(Dataset entries)
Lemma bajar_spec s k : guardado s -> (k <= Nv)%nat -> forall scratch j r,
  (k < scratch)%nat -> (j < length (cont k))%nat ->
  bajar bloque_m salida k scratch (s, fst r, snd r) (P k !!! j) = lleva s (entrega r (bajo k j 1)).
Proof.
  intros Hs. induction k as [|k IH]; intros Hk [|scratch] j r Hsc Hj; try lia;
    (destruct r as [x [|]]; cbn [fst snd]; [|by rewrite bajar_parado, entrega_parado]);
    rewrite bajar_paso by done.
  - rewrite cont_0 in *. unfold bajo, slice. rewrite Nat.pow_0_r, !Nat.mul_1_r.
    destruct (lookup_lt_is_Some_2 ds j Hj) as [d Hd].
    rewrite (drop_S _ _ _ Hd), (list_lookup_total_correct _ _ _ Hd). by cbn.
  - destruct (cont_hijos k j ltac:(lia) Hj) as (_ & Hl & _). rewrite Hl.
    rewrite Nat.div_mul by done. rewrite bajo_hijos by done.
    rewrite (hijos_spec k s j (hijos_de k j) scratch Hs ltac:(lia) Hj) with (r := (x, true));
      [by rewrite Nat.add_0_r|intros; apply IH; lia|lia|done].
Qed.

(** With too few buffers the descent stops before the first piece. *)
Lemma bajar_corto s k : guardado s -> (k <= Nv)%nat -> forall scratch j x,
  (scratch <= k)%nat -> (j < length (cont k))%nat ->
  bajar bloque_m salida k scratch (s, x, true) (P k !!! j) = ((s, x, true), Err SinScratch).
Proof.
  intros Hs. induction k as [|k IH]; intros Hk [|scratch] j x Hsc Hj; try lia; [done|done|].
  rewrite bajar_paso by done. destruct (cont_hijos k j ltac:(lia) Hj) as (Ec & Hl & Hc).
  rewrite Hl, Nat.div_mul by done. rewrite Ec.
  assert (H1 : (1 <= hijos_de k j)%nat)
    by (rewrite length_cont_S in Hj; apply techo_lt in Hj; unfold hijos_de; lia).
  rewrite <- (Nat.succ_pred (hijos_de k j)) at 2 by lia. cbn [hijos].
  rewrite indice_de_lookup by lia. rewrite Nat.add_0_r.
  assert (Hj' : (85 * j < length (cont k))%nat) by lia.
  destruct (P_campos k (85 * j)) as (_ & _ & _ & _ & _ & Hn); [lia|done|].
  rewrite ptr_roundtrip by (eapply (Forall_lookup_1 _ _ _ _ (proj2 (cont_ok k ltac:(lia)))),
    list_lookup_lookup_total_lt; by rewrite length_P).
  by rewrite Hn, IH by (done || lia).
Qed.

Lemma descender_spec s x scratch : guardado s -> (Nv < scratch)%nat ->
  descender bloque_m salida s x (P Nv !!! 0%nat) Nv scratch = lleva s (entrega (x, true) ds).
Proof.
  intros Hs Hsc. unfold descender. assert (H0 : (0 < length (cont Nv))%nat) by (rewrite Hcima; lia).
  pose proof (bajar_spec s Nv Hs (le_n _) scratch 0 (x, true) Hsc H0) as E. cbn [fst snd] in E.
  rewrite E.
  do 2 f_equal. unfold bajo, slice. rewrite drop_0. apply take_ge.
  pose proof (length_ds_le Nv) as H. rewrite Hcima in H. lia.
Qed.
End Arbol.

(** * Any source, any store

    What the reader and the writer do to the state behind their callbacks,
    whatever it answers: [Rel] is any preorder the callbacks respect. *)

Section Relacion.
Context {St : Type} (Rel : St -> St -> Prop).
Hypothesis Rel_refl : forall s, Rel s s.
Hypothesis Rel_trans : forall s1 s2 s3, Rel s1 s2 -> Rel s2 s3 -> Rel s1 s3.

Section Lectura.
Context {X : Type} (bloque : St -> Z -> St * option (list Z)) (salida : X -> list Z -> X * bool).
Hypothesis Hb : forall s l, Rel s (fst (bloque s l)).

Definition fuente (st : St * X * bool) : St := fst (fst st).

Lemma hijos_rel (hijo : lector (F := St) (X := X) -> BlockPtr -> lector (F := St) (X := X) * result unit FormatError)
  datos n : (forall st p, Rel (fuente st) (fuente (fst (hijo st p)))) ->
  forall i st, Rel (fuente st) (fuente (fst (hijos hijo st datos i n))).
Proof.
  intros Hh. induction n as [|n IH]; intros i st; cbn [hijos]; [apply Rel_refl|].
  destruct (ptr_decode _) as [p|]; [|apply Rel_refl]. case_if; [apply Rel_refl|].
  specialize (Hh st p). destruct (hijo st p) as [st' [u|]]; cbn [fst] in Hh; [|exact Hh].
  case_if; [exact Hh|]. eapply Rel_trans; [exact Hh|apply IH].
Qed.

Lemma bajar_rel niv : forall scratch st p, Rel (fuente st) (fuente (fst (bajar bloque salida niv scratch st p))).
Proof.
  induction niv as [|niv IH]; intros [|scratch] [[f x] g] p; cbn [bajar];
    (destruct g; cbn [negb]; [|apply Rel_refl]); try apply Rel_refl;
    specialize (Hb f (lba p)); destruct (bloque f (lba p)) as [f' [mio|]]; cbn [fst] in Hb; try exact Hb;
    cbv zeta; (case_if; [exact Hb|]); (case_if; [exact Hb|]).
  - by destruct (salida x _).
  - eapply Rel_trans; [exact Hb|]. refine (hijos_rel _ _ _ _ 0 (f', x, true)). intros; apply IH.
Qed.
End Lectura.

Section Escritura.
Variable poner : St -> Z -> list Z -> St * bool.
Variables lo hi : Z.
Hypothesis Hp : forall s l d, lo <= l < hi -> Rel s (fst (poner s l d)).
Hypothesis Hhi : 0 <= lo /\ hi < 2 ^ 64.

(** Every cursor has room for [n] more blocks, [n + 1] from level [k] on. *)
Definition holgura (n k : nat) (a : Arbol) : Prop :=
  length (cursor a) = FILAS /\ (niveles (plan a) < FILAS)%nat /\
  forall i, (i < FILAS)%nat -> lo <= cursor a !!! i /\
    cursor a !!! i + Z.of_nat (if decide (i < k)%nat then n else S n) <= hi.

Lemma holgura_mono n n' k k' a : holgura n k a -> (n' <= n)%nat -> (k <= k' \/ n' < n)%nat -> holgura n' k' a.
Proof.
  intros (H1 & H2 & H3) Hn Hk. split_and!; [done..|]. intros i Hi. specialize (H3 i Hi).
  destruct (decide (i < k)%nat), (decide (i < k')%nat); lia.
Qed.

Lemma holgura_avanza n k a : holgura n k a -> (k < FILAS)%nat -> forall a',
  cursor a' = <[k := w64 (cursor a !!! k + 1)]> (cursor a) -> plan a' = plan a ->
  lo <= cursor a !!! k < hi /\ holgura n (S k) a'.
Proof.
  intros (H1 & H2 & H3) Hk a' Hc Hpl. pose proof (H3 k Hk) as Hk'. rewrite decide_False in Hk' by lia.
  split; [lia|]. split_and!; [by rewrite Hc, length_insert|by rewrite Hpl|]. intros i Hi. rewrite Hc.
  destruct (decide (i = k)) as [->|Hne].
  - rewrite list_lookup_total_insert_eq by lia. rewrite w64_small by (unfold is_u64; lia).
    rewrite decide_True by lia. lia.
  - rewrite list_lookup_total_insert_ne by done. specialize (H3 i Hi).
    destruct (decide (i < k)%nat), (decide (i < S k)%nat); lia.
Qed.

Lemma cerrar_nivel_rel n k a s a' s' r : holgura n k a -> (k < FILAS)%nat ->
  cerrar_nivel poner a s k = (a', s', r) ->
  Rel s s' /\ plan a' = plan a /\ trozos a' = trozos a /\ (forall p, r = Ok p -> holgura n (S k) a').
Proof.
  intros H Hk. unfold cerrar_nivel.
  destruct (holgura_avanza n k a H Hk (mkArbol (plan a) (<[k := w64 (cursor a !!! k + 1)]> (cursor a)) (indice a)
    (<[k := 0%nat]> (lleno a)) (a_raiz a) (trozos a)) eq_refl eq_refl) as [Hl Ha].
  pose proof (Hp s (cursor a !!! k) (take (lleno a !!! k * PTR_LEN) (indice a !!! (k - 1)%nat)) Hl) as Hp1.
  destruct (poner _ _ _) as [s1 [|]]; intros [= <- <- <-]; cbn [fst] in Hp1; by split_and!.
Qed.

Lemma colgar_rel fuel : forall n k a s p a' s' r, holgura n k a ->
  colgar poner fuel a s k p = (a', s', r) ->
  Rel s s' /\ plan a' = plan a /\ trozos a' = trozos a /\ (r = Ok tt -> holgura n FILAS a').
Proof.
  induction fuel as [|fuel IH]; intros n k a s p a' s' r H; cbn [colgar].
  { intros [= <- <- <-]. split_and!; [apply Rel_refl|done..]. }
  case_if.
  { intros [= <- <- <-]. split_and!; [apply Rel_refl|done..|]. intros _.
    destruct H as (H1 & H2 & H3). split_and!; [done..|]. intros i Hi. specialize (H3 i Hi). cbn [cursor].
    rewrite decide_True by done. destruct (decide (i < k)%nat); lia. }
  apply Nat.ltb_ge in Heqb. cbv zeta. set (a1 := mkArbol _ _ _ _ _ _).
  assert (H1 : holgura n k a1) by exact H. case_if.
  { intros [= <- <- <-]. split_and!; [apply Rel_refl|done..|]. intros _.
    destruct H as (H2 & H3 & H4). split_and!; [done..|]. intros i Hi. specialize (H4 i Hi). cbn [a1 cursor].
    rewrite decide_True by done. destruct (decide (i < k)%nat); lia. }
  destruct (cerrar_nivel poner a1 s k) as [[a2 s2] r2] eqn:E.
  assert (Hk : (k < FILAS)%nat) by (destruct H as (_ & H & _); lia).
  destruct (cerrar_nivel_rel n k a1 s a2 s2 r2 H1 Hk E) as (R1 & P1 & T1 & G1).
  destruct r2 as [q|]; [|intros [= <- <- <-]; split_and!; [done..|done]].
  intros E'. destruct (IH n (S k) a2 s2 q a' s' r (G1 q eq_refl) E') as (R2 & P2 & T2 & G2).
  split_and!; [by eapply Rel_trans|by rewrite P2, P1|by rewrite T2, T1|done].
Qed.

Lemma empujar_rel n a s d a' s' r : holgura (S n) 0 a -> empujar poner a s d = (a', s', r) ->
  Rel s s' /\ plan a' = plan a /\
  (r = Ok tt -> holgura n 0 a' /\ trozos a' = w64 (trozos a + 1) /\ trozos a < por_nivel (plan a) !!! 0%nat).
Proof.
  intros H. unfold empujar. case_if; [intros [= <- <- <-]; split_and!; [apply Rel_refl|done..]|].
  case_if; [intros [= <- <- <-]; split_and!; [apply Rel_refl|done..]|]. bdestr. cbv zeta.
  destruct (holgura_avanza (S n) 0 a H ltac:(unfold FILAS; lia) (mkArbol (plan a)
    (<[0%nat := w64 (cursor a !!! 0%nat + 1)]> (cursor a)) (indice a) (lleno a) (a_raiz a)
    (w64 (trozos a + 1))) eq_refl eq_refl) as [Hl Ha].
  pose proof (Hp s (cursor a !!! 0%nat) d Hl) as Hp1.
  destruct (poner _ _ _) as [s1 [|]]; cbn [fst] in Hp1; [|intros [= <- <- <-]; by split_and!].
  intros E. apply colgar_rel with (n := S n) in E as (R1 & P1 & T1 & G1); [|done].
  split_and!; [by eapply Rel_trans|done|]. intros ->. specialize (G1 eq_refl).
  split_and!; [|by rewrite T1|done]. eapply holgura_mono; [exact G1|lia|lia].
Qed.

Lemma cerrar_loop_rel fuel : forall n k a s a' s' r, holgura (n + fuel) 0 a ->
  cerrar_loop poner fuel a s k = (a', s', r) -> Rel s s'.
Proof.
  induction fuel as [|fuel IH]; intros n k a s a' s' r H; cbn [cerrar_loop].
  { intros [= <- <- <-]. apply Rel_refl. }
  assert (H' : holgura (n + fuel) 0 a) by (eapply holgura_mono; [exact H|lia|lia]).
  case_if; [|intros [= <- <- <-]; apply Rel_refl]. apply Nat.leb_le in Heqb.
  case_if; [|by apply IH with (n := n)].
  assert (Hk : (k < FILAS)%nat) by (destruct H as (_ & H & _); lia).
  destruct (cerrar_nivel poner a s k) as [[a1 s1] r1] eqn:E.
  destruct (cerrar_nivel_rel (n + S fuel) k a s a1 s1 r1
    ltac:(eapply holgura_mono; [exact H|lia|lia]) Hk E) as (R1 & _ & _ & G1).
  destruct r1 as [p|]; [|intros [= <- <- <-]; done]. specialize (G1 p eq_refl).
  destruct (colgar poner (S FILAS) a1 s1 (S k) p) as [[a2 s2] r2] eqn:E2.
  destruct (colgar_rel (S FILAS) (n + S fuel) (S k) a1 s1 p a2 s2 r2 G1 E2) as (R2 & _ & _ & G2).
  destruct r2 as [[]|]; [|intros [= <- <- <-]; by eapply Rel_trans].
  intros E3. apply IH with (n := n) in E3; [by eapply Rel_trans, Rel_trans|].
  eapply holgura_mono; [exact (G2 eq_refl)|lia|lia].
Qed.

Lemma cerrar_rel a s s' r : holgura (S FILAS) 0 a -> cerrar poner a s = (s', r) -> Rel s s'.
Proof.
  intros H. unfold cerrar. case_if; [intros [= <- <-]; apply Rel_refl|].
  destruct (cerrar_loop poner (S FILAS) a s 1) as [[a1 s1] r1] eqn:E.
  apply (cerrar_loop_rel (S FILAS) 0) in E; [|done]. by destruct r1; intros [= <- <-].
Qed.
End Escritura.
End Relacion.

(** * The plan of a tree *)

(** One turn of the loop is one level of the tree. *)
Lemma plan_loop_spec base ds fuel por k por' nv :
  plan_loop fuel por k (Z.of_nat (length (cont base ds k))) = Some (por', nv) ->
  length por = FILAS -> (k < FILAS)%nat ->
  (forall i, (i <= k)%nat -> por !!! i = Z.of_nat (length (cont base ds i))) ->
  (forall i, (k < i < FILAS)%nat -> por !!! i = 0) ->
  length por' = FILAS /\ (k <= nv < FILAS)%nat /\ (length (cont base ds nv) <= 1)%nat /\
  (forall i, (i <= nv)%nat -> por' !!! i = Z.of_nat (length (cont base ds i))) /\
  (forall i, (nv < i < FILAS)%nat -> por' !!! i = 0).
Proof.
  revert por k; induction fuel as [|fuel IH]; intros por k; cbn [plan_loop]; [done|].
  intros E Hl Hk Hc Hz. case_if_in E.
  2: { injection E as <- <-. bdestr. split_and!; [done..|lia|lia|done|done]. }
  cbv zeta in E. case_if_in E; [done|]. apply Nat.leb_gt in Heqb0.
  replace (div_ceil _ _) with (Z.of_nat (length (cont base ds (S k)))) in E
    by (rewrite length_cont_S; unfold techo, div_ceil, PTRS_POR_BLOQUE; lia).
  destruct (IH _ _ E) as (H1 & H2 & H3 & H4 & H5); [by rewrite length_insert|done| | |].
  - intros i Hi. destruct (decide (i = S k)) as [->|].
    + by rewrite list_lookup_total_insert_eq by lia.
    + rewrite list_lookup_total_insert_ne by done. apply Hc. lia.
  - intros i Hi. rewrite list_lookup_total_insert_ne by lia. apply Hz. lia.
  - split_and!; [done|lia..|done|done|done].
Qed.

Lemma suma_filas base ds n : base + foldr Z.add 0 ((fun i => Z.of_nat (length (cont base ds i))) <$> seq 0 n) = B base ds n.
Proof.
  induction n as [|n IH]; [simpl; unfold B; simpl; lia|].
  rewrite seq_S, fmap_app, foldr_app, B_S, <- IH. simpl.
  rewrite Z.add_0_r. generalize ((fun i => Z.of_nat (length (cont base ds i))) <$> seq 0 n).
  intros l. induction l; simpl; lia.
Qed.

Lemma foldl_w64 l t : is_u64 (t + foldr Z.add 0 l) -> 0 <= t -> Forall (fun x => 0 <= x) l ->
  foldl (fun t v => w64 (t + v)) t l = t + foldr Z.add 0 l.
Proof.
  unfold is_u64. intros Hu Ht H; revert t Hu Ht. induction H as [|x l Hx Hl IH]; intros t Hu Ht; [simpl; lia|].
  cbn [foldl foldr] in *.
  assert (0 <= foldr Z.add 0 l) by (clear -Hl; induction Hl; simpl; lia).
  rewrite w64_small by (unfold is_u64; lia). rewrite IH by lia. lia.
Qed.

WHAT YOU WILL DO: Search the data for the word "empujar" and copy each line where it appears.

SOLUTION BELOW:
Lemma empujar_rel n a s d a' s' r : holgura (S n) 0 a -> empujar poner a s d = (a', s', r) ->
  intros H. unfold empujar. case_if; [intros [= <- <- <-]; split_and!; [apply Rel_refl|done..]|].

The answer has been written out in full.